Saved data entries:
# # # #

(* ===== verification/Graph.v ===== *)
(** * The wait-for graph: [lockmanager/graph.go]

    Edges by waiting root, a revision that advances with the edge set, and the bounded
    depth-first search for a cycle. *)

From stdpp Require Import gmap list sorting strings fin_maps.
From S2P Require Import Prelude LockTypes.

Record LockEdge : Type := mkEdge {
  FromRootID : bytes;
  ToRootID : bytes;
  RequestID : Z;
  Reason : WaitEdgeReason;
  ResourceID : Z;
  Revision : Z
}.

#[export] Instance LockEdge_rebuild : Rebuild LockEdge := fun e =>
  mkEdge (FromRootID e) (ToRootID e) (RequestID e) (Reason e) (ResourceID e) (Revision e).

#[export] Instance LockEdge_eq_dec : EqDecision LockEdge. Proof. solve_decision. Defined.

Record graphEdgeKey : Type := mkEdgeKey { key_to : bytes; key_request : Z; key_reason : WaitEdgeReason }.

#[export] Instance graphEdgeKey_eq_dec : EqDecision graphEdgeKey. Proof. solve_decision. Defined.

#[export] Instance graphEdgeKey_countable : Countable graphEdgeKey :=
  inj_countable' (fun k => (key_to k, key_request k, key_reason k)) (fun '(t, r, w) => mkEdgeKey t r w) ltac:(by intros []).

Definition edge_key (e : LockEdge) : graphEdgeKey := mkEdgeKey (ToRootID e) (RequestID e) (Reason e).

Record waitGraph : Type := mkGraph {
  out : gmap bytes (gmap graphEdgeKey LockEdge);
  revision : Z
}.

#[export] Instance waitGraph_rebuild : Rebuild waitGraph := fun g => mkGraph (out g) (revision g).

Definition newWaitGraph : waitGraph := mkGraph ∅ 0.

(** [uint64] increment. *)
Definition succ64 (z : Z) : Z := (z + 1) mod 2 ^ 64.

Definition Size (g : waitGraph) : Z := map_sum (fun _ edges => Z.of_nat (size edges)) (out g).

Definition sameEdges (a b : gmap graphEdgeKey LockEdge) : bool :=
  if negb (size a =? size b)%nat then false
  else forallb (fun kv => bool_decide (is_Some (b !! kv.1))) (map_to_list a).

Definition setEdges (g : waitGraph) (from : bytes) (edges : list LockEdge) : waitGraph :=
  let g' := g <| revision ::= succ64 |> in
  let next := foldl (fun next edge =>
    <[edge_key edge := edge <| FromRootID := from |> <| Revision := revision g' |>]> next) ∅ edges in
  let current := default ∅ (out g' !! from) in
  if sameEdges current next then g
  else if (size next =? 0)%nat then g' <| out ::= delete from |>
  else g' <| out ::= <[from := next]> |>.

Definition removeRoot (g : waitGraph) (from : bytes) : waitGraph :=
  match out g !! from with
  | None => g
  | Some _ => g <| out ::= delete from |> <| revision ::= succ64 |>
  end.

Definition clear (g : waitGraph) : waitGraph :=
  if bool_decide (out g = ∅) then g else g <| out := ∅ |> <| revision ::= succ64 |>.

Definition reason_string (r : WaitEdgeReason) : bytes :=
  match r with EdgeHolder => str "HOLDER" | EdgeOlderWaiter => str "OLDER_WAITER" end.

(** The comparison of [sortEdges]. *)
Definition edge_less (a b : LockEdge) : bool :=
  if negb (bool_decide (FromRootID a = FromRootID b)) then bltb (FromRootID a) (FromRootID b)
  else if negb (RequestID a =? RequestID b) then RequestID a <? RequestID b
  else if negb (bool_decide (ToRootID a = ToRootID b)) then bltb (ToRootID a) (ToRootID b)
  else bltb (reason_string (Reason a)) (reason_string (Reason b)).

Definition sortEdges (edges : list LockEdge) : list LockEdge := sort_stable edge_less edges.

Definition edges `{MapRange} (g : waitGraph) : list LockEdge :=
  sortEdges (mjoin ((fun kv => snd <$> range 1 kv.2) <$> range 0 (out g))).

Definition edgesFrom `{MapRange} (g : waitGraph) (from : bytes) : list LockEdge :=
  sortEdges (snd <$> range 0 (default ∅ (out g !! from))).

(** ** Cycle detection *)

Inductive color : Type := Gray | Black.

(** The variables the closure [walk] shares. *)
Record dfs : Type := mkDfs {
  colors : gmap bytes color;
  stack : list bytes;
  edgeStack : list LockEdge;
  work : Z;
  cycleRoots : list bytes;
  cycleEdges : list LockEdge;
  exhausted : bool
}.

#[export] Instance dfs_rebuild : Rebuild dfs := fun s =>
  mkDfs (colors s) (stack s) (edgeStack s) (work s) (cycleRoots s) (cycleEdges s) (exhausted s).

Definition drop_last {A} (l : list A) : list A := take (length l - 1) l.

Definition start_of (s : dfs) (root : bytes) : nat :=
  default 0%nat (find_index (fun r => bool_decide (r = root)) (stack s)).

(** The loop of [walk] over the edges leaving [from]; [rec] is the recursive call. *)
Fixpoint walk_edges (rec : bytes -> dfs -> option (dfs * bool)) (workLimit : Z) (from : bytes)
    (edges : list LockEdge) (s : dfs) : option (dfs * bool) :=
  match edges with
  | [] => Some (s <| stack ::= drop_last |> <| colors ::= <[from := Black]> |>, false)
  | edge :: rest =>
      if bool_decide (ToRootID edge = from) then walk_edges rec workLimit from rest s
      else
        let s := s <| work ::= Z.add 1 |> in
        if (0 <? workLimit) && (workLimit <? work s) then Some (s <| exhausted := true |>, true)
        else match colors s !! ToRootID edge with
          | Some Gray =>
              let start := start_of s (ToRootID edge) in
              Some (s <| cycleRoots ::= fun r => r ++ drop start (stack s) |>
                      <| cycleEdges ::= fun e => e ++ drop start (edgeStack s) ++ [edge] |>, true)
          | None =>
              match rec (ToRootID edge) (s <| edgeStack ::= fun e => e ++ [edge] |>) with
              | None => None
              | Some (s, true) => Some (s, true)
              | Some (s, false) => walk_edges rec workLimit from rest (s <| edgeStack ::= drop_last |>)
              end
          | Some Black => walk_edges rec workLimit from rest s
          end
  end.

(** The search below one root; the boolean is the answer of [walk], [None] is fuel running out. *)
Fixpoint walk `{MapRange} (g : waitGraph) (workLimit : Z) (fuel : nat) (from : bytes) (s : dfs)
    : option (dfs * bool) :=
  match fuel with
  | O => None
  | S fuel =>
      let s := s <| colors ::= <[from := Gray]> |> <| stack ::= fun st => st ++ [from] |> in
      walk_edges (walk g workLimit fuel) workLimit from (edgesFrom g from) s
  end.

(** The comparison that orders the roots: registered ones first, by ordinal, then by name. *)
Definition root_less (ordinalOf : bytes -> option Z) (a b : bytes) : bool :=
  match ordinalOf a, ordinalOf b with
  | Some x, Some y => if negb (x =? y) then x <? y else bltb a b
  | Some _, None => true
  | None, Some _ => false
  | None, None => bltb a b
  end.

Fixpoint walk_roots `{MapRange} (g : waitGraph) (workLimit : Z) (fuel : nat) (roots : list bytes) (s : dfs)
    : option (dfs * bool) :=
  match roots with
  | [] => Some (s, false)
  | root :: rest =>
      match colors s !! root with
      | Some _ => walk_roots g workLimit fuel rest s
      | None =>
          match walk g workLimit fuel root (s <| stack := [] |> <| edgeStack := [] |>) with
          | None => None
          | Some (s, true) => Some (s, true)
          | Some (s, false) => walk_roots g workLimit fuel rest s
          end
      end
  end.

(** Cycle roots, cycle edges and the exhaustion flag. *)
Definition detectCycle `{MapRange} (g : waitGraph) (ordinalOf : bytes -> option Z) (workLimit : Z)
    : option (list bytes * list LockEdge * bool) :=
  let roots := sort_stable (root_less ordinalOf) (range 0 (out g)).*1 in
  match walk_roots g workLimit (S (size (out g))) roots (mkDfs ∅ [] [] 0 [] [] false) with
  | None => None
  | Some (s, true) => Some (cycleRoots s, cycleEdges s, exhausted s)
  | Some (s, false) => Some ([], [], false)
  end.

# # # #

How many of the lines above contain the word "gmap"? Give the number alone.

4